**Provided records:**

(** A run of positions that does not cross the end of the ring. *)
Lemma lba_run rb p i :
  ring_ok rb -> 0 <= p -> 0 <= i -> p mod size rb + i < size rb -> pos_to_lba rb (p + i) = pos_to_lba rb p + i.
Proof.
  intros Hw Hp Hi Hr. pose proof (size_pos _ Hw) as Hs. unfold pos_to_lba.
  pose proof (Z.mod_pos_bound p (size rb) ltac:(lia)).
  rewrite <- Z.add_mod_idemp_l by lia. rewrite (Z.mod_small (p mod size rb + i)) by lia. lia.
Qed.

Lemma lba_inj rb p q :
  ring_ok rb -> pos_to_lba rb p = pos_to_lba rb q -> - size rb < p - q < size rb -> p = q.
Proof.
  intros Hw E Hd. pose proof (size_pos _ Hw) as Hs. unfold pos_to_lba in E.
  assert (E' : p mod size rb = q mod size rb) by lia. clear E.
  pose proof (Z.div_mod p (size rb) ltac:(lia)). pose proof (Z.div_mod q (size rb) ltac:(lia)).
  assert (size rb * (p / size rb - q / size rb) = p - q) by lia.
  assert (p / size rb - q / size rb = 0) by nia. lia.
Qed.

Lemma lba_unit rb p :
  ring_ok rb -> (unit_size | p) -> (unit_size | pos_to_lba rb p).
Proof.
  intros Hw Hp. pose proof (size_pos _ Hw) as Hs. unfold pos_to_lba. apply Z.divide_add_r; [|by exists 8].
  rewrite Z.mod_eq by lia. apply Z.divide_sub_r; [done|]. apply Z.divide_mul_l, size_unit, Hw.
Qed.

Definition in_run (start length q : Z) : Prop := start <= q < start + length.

---

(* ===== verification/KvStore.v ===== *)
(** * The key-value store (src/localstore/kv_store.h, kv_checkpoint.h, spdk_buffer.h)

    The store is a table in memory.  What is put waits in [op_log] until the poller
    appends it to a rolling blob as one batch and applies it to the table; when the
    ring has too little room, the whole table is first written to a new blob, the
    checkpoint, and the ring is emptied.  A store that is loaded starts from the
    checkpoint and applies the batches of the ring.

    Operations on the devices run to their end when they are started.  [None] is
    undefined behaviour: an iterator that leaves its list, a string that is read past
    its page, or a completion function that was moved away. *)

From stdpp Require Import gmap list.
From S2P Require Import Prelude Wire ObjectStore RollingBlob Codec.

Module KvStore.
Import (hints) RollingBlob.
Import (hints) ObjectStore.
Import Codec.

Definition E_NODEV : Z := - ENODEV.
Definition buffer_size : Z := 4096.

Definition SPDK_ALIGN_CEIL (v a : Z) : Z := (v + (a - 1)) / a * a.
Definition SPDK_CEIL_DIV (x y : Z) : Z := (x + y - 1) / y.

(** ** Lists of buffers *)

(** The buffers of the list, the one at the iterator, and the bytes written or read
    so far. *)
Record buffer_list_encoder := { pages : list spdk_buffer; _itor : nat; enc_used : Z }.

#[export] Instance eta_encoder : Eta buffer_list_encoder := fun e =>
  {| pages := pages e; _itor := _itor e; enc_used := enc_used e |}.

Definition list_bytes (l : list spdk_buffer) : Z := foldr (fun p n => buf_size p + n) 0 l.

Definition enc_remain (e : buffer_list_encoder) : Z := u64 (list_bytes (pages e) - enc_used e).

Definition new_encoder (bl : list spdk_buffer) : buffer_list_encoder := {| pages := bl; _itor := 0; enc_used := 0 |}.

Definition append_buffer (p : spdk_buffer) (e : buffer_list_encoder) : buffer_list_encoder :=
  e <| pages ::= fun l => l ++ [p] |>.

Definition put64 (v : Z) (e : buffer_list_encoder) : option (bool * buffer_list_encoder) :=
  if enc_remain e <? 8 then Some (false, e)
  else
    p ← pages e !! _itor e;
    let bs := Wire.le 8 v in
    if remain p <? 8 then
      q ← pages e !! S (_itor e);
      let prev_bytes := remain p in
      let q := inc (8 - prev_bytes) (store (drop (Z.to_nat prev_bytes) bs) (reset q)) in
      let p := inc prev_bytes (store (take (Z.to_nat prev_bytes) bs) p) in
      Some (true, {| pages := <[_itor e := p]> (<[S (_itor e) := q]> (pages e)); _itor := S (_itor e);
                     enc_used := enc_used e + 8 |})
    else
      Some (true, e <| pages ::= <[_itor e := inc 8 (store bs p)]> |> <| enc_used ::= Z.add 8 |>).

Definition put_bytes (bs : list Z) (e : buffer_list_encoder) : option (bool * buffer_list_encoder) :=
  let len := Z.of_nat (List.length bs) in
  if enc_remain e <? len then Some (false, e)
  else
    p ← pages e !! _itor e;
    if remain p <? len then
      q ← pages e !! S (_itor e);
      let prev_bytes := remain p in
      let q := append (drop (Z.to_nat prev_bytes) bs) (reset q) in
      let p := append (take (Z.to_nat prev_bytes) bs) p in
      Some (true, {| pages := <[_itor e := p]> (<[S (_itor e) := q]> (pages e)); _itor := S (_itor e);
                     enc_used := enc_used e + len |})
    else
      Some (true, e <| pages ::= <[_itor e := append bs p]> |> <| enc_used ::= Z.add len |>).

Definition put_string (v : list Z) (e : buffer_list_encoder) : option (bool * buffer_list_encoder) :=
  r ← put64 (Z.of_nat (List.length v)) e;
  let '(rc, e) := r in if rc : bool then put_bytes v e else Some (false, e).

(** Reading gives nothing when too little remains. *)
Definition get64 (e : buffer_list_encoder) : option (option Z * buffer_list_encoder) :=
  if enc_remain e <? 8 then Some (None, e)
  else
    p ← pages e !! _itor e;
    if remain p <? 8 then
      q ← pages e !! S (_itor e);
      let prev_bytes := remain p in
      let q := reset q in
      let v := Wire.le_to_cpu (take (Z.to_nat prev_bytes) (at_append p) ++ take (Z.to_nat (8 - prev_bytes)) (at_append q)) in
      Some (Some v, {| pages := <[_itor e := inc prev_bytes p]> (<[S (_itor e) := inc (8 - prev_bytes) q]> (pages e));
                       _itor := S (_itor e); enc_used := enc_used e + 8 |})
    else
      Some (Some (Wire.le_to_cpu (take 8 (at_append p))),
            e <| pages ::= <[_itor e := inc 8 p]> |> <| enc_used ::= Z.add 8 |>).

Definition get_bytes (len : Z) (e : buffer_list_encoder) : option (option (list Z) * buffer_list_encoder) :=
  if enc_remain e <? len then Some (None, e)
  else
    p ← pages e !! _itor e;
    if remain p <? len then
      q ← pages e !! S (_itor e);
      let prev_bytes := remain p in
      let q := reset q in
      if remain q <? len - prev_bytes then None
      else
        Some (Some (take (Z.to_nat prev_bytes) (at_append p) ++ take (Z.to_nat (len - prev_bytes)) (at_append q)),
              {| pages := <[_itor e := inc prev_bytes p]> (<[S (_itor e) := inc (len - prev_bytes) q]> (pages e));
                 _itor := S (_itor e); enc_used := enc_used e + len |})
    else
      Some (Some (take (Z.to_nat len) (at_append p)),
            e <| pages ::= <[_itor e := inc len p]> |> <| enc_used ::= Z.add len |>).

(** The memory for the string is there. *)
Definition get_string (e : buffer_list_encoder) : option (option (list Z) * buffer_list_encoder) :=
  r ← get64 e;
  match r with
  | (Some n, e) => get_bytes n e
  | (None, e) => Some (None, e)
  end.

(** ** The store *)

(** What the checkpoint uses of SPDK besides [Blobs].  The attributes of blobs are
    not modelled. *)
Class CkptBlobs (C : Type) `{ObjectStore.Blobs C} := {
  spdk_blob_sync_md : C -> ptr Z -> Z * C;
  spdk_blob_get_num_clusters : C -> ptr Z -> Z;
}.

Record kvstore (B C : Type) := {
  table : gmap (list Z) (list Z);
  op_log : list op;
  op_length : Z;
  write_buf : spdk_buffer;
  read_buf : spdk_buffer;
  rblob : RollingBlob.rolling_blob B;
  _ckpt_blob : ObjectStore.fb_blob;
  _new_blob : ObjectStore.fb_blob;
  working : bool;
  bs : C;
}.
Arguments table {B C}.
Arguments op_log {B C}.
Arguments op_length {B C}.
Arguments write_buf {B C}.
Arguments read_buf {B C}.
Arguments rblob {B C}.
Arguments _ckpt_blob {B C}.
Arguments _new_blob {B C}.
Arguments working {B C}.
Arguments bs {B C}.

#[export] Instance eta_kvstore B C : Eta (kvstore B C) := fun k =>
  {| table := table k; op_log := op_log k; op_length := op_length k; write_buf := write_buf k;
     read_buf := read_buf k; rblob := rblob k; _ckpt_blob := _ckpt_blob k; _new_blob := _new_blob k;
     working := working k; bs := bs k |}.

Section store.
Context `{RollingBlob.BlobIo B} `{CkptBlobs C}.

--

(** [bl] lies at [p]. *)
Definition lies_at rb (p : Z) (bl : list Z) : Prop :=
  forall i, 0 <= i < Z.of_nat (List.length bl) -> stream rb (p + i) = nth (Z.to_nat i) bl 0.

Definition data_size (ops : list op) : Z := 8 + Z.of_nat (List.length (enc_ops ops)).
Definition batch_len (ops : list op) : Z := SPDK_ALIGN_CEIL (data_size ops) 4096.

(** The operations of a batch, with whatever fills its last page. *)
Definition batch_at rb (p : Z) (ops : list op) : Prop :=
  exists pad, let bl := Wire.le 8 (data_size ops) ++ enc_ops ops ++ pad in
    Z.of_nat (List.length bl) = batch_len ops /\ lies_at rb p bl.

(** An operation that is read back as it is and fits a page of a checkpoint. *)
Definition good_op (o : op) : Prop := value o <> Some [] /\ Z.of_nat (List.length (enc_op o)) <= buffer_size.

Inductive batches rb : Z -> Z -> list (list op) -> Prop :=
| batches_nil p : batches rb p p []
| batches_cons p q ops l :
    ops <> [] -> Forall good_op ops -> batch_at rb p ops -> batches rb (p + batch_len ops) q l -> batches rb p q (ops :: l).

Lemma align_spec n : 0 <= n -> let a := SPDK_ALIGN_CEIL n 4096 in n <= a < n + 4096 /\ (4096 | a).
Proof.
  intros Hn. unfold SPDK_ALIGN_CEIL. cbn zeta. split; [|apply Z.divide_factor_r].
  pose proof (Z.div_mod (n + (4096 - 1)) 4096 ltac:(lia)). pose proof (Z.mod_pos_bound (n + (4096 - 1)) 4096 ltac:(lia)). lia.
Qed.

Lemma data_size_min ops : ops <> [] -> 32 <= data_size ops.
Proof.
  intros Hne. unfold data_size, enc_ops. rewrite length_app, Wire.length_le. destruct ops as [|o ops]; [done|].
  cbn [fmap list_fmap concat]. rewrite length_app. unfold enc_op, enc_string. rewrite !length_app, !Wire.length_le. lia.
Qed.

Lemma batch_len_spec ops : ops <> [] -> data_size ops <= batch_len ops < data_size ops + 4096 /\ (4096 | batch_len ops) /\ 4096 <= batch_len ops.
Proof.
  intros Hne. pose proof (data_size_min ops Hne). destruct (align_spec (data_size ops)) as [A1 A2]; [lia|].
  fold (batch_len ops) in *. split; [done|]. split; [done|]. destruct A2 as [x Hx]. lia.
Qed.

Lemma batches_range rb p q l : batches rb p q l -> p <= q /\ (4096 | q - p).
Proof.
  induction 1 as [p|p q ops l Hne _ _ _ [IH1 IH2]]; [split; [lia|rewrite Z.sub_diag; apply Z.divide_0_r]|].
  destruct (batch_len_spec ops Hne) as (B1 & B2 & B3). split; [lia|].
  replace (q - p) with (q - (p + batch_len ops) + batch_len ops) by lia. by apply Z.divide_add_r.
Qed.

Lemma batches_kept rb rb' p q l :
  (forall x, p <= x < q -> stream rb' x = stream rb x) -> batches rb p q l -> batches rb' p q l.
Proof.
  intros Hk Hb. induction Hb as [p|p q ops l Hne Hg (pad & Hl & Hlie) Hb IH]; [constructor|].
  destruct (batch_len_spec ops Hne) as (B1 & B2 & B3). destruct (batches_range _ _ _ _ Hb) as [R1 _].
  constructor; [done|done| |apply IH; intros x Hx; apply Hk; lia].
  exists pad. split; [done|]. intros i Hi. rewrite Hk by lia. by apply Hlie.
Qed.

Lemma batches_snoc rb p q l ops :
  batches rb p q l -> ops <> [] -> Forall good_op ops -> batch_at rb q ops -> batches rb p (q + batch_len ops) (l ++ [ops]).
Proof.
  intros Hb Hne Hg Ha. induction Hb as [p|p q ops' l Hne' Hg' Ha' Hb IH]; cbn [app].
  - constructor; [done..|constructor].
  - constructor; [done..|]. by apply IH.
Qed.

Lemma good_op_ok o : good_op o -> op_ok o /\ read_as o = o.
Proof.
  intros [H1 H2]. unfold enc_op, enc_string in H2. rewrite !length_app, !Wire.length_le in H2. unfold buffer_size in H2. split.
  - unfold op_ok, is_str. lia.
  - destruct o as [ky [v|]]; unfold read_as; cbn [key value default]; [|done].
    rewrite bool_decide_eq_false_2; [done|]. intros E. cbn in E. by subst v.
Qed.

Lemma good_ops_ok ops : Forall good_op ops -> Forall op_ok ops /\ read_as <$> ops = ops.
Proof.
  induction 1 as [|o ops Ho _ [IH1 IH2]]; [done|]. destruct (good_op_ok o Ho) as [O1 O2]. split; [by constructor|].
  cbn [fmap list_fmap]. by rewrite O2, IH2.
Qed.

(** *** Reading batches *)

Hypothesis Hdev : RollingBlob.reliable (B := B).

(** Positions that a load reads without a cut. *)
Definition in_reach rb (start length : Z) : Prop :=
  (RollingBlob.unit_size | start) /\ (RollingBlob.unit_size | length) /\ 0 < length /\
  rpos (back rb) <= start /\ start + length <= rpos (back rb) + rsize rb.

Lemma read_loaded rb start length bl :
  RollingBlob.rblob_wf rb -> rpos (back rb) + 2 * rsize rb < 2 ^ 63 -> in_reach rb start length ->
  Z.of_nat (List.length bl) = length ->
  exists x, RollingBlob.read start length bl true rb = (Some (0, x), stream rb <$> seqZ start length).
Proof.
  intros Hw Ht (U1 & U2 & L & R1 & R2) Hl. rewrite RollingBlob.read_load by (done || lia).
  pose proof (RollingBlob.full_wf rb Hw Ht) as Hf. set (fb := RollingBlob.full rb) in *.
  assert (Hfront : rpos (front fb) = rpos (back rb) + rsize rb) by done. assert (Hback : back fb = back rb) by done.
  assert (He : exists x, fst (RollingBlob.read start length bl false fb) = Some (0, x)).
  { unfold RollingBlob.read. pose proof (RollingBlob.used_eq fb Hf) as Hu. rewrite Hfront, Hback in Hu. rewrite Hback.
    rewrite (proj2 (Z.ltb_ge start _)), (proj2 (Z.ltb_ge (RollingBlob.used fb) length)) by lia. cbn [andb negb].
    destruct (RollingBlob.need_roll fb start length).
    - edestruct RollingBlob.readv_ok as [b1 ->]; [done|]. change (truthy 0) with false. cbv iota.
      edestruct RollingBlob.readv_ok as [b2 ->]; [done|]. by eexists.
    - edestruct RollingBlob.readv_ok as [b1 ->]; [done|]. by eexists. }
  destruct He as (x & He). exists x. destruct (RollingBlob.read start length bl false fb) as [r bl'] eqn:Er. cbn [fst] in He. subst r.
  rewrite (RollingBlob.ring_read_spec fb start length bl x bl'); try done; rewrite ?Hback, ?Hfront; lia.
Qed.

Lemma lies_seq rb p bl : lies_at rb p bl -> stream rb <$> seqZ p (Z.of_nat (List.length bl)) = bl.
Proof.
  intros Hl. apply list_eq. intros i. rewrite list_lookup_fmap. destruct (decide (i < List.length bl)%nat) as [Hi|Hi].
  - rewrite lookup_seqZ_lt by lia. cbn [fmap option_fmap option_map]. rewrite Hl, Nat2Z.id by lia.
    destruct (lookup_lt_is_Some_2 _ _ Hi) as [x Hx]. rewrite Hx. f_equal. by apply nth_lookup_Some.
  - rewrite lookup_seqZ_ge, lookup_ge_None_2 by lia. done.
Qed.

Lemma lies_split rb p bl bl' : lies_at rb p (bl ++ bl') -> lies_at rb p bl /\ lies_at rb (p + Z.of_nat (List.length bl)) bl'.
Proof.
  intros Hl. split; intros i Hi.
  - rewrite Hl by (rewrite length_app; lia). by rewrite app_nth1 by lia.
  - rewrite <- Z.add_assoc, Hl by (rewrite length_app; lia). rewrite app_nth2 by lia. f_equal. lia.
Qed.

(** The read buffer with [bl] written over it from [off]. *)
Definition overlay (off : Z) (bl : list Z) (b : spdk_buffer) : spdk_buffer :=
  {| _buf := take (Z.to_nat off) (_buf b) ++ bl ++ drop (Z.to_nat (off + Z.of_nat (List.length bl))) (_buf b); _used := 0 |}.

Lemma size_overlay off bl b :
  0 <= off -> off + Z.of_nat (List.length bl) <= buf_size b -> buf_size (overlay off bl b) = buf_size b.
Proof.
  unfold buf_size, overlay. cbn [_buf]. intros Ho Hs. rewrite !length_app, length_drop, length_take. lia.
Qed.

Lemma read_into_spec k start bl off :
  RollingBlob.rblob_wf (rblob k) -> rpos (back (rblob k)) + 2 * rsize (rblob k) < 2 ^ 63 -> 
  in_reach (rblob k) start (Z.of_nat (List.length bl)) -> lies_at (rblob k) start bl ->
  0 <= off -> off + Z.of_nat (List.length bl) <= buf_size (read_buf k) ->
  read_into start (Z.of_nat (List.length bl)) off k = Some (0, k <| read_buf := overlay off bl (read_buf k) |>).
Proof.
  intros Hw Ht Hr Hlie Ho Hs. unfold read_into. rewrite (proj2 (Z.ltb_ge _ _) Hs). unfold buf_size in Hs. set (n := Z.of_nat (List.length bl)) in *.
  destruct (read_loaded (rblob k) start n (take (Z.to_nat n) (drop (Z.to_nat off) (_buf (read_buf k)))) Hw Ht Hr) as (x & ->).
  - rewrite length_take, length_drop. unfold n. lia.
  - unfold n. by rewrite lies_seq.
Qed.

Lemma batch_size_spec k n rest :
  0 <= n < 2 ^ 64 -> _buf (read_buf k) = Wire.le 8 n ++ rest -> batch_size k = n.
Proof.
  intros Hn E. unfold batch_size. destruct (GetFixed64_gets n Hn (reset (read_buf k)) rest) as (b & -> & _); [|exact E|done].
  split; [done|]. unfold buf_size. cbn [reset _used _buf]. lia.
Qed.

**Assigned task:**
State, with no accompanying text, how many lines of the material contain the string "gmap".

**Problem solution:**
2